About this task: Your answer must consist of exactly the lines below, starting with the line with "replace (Z.of_nat (length" and going on through the line with "destruct (IH (seen", and nothing else.

Task data:
(** * Sleeper fantasy MCP server: request resolution and report shaping

    A shallow embedding of [sleeper_server.py].  Every tool of the server
    is a function from its string arguments and a world (the remote API
    together with the log of requests issued so far) to the text it
    returns and the world afterwards.

    Conventions of the embedding:
    - a Python [str] is a [string] holding its UTF-8 bytes;
    - a parsed JSON value is a [json]; numbers are integers (the reports
      print floats with the interpreter's shortest-repr algorithm, which
      is not modelled);
    - the builtins whose exact behaviour belongs to the interpreter and not
      to this repository ([int] on text, [str.upper], the [repr] of a
      container, the wording of a [TypeError]) are the fields of the class
      [PyRuntime]; theorems hold for every instance, and [cpython_ascii] is
      an instance that agrees with CPython on ASCII text;
    - logging (the [logger.info] and [logger.error] lines) writes to
      stderr only and is left out. *)

From Stdlib Require Import String Ascii List ZArith NArith Bool Lia DecimalString.
Import ListNotations.
Open Scope list_scope.
Open Scope string_scope.

(** ** Text *)

Definition nl : string := String (ascii_of_nat 10) EmptyString.

Definition str_of_Z (n : Z) : string := NilZero.string_of_int (Z.to_int n).
Definition str_of_nat (n : nat) : string := str_of_Z (Z.of_nat n).

Definition is_empty (s : string) : bool :=
  match s with EmptyString => true | String _ _ => false end.

(** [sep.join(parts)]. *)
Fixpoint join (sep : string) (parts : list string) : string :=
  match parts with
  | [] => EmptyString
  | [p] => p
  | p :: rest => p ++ sep ++ join sep rest
  end.

Fixpoint concat_all (parts : list string) : string :=
  match parts with
  | [] => EmptyString
  | p :: rest => p ++ concat_all rest
  end.

(** [needle in hay]. *)
Definition contains (hay needle : string) : Prop :=
  exists pre post, hay = pre ++ needle ++ post.

(** *** Code points of UTF-8 text

    [len], iteration and slicing of a [str] count code points: a byte of
    the form 10xxxxxx continues the code point of the byte before it. *)

Definition is_continuation (a : ascii) : bool :=
  let n := N_of_ascii a in ((128 <=? n) && (n <? 192))%N.

Definition starts_with_continuation (s : string) : bool :=
  match s with
  | EmptyString => false
  | String a _ => is_continuation a
  end.

Fixpoint code_points (s : string) : list string :=
  match s with
  | EmptyString => []
  | String a rest =>
      match code_points rest with
      | c :: cs =>
          if starts_with_continuation c
          then String a c :: cs
          else String a EmptyString :: c :: cs
      | [] => [String a EmptyString]
      end
  end.

(** *** [str.strip()]

    Without an argument [strip] removes the code points for which
    [str.isspace] holds: U+0009..U+000D, U+001C..U+0020, U+0085, U+00A0,
    U+1680, U+2000..U+200A, U+2028, U+2029, U+202F, U+205F and U+3000. *)

Definition ascii_space (n : N) : bool :=
  (((9 <=? n) && (n <=? 13)) || ((28 <=? n) && (n <=? 32)))%N.
(** The marking of the unknown blocks writes 'N' into the cells of the
    window that a block covers, and into no other cell. *)
Lemma mark_unknown_exact swapBytes end0 (todo seen : list (list byte * list byte)) seq0 :
  1 <= begin0 <= end0 -> end0 < UINT32_MAX ->
  Z.of_nat (length seq0) = end0 - begin0 + 1 ->
  Z.of_nat (length seen + length todo) <= UINT32_MAX ->
  exists seq1,
    mark_unknown begin0 end0
      (map (block_first swapBytes) (seen ++ todo))
      (map (block_last swapBytes) (seen ++ todo))
      (length todo) (Z.of_nat (length seen)) seq0 = Ret seq1 /\
    length seq1 = length seq0 /\
    forall p, begin0 <= p <= end0 ->
      seq1 !! Z.to_nat (p - begin0) =
      if existsb (in_block swapBytes p) todo then Some "N"%char
      else seq0 !! Z.to_nat (p - begin0).
Proof.
  revert seen seq0. induction todo as [|b todo IH]; intros seen seq0 Hrange Hend Hlen Hmax.
  - exists seq0. by cbn.
  - cbn [length mark_unknown] in *.
    assert (Hat1 : vector_at (map (block_first swapBytes) (seen ++ b :: todo))
                             (Z.of_nat (length seen)) = Ret (block_first swapBytes b)).
    { unfold vector_at. rewrite Nat2Z.id, map_app. cbn [map].
      by rewrite list_lookup_middle by (by rewrite length_map). }
    assert (Hat2 : vector_at (map (block_last swapBytes) (seen ++ b :: todo))
                             (Z.of_nat (length seen)) = Ret (block_last swapBytes b)).
    { unfold vector_at. rewrite Nat2Z.id, map_app. cbn [map].
      by rewrite list_lookup_middle by (by rewrite length_map). }
    rewrite Hat1. cbn [rbind]. rewrite Hat2. cbn [rbind].
    set (a := block_first swapBytes b). set (z := block_last swapBytes b).
    set (start := if a <? begin0 then begin0 else a).
    set (stop := if z >? end0 then end0 else z).
    assert (Hmarked : exists seq',
      (if a <=? end0 then
         (if z >=? begin0 then
            mark_loop begin0 (Z.to_nat (stop + 1 - start)) start seq0
          else Ret seq0)
       else Ret seq0) = Ret seq' /\
      length seq' = length seq0 /\
      forall p, begin0 <= p <= end0 ->
        seq' !! Z.to_nat (p - begin0) =
        if in_block swapBytes p b then Some "N"%char else seq0 !! Z.to_nat (p - begin0)).
    { unfold in_block. fold a z.
      destruct (Z.leb_spec a end0) as [Ha|Ha]; cycle 1.
      { exists seq0. split; [done|]. split; [done|]. intros p Hp.
        destruct (Z.leb_spec a p); [lia|done]. }
      destruct (Z.geb_spec z begin0) as [Hz|Hz]; cycle 1.
      { exists seq0. split; [done|]. split; [done|]. intros p Hp.
        destruct (Z.leb_spec a p), (Z.leb_spec p z); (done || lia). }
      assert (Hstart : begin0 <= start /\ a <= start /\ (start = begin0 \/ start = a)).
      { subst start. destruct (Z.ltb_spec a begin0); lia. }
      assert (Hstop : stop <= end0 /\ stop <= z /\ (stop = end0 \/ stop = z)).
      { subst stop. destruct (Z.gtb_spec z end0); lia. }
      destruct (mark_loop_exact (Z.to_nat (stop + 1 - start)) start seq0)
        as (seq' & E & Hlen' & Hcells); [lia | lia | lia |].
      exists seq'. split; [done|]. split; [done|]. intros p Hp.
      rewrite (Hcells p ltac:(lia)).
      destruct (Z.leb_spec start p), (Z.ltb_spec p (start + Z.of_nat (Z.to_nat (stop + 1 - start)))),
               (Z.leb_spec a p), (Z.leb_spec p z); cbn [andb]; (done || lia). }
    destruct Hmarked as (seq' & -> & Hlen' & Hcells'). cbn [rbind].
    rewrite wrap32_small by (unfold UINT32_MAX in *; lia).
    replace (Z.of_nat (length seen) + 1) with (Z.of_nat (length (seen ++ [b])))
      by (rewrite length_app; cbn; lia).
    replace (seen ++ b :: todo) with ((seen ++ [b]) ++ todo) by (by rewrite <- app_assoc).
    destruct (IH (seen ++ [b]) seq') as (seq1 & E & Hlen1 & Hcells1);
      [done | done | lia | rewrite length_app; cbn; lia |].
    exists seq1. split; [done|]. split; [lia|]. intros p Hp.
    rewrite (Hcells1 p Hp), (Hcells' p Hp). cbn [existsb].
    by destruct (in_block swapBytes p b), (existsb (in_block swapBytes p) todo).
Qed.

Final answer:
    replace (Z.of_nat (length seen) + 1) with (Z.of_nat (length (seen ++ [b])))
      by (rewrite length_app; cbn; lia).
    replace (seen ++ b :: todo) with ((seen ++ [b]) ++ todo) by (by rewrite <- app_assoc).
    destruct (IH (seen ++ [b]) seq') as (seq1 & E & Hlen1 & Hcells1);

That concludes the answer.